BRUSSELS (AP) — Hungarian Prime Minister Viktor Orban demanded on Evander EllisMonday that Ukraine’s membership in the European Union and billions of euros in funding meant for the war-torn country be taken off the agenda at a summit of the bloc’s leaders next week.
In a letter to European Council President Charles Michel, who will chair the Dec. 14-15 summit in Brussels, Orban insisted that a “strategic discussion” is needed first about Ukraine’s European future and warned that forcing a decision could destroy EU unity.
Decisions on EU’s enlargement and a review of its long-term budget, which includes 50 billion euros ($54.1 billion) in aid for Kyiv, can only be taken unanimously by all 27 member countries.
“I respectfully urge you not to invite the European Council to decide on these matters in December as the obvious lack of consensus would inevitably lead to failure,” Orban wrote in the letter, dated Dec. 4 and seen by The Associated Press.
EU leaders, he wrote, “must avoid this counterproductive scenario for the sake of unity, our most important asset.” He did not explicitly say that Hungary would veto any moves to open membership talks with Ukraine, but the threat was implicit.
Michel’s office declined to comment.
Ukraine is counting on the EU funds to help its war-stricken economy survive in the coming year.
Last month, the European Commission, which supervises the enlargement process, recommended that Ukraine be allowed open membership talks once it addresses governance issues such as corruption, lobbying concerns and restrictions that might prevent its minorities from studying and reading in their own languages.
Orban has also claimed Ukraine is “light years” away from joining the EU and that its membership would not be in Hungary’s interests.
He is widely considered one of Russian President Vladimir Putin’s closest allies in Europe and his nationalist government has long argued against EU sanctions on Russia over its 2022 invasion and has held up financial aid for Kyiv.

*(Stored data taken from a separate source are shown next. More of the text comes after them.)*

(* ===== verification/Fleet.v ===== *)
(** * The fleet daemon.

    Models [pkg/fleet/daemon.go], [daemon_operations.go], [daemon_worker.go],
    [experiment.go] and [remote_config.go]: tasks received from Fleet Automation
    are checked and turned into experiment signals and pending-task annotations
    on a DatadogAgent; a worker watches the DatadogAgents and reports the
    outcome in the installer state.  Of [managed_agent_installation.go] it has
    the checks and the write that experiment tasks make on a managed Agent
    installation.  Both handlers run under [transitionMu], so they are
    sequential; events and logs are left out.  [isTerminalPhase], which the package
    has a copy of, is that of [Experiment]; quoted ([%q]) parts of messages are
    printed without the quotes. *)

From Stdlib Require Import ZArith Ascii.
From stdpp Require Import base gmap strings list pretty.
From S2P Require Import Prelude GoRun Cluster Experiment FleetData.

Definition stateDoesntMatchError (msg : string) : error := Typed "stateDoesntMatchError" msg.
Definition isStateDoesntMatch (e : error) : bool := errors_As "stateDoesntMatchError" e.

(** ** Pending operations *)

Definition pendingIntentStart : string := "start".
Definition pendingIntentStop : string := "stop".
Definition pendingIntentPromote : string := "promote".

Record pendingOperation := mkPending {
  po_intent : string;
  po_taskID : string;
  po_packageName : string;
  po_nsn : NamespacedName;
  po_experimentID : string;
  po_resultVersion : string
}.

#[export] Instance pendingOperation_eq_dec : EqDecision pendingOperation.
Proof. solve_decision. Defined.
Lemma finished_task snapshot s l op err :
  ds_active s = false → ds_rc s = Some l → keyed_packages l →
  snapshotTask snapshot = Some op → evaluatePendingTask snapshot op = Some err →
  ∃ l' err', ds_rc (status snapshot s).1 = Some l' ∧
    (err' = err ∨ po_intent op = pendingIntentPromote ∧ is_Some identity ∧ is_Some err') ∧
    let p := rcEntry (po_packageName op) l' in
    ps_Task p = Some (taskOf (po_taskID op)
                        (match err' with Some _ => TaskState_ERROR | None => TaskState_DONE end) err') ∧
    (err' = None → (ps_StableConfigVersion p, ps_ExperimentConfigVersion p)
                   = resultVersions op (rcVersions (po_packageName op) l).1) ∧
    (localTerminationReason (sn_experiment snapshot) = "" →
     ∀ pkg, pkg ≠ po_packageName op → rcPackage pkg l' = rcPackage pkg l).
Proof.
  intros Ha Hl Hk Hop Hev. destruct (status_run snapshot s Ha) as (rc & Hloc & Hrc & ->). rewrite Hop, Hev.
  apply pending_decoded in Hop as Hv.
  destruct (wp_finish identity specHash retries conflictRetries intentsEnabled op err (set_ds_rc rc s))
    as (Ho & err' & s1 & b & Hfin & Herr & Hs'); [by apply Hv|].
  assert (Hl1 : ∃ l1, rc = Some l1 ∧ (rcVersions (po_packageName op) l1).1 = (rcVersions (po_packageName op) l).1 ∧
    (localTerminationReason (sn_experiment snapshot) = "" → l1 = l)).
  { destruct (decide (localTerminationReason (sn_experiment snapshot) = "")) as [Hr|Hr].
    { exists l. rewrite Hrc by done. done. }
    destruct (sn_experiment snapshot) as [e|] eqn:Ee; [|done].
    rewrite (local_exact snapshot s l e) in Hloc by done. eexists. split; [by injection Hloc as <-|].
    split; [|done]. unfold rcVersions. rewrite rcPackage_local.
    destruct (rcPackage _ l); simpl; [|done]. by rewrite localEntry_Stable. }
  destruct Hl1 as (l1 & -> & Hst & Heq).
  exists (published op err' l1), err'. rewrite Hs'. cbv zeta. split_and!; [done|done|..].
  - by rewrite published_entry.
  - intros ->. rewrite published_entry. simpl. rewrite Hst. by destruct (resultVersions _ _).
  - intros Hr pkg Hne. rewrite (published_other _ _ _ _ Hne). by rewrite (Heq Hr).
Qed.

Orban has also argued that accession talks should not begin with a country at war, and that Ukraine’s membership would drastically change the way the 27-nation EU distributes funds among member countries.
In the letter, Orban lambasted the commission’s proposal to start talks even though all preconditions have not been met, saying it “marks the end of the European Union’s enlargement policy as an objective and merit-based instrument.”
He described the commission’s proposal for a mid-term review of the 2021-27 budget, which has blown out due to spending to counter the impact of the COVID-19 pandemic and Russia’s war on Ukraine, as “unsubstantiated, unbalanced and unrealistic proposal.”
Orban has been locked in a tussle with the commission over concerns in Brussels about rule of law and corruption standards in Hungary. The EU froze billions in funding to Budapest over the shortcomings, but has freed up some money in recent weeks and is expected to do so again before the summit.
Orban’s letter indicated the newly freed-up funds have not changed his mind about Ukraine.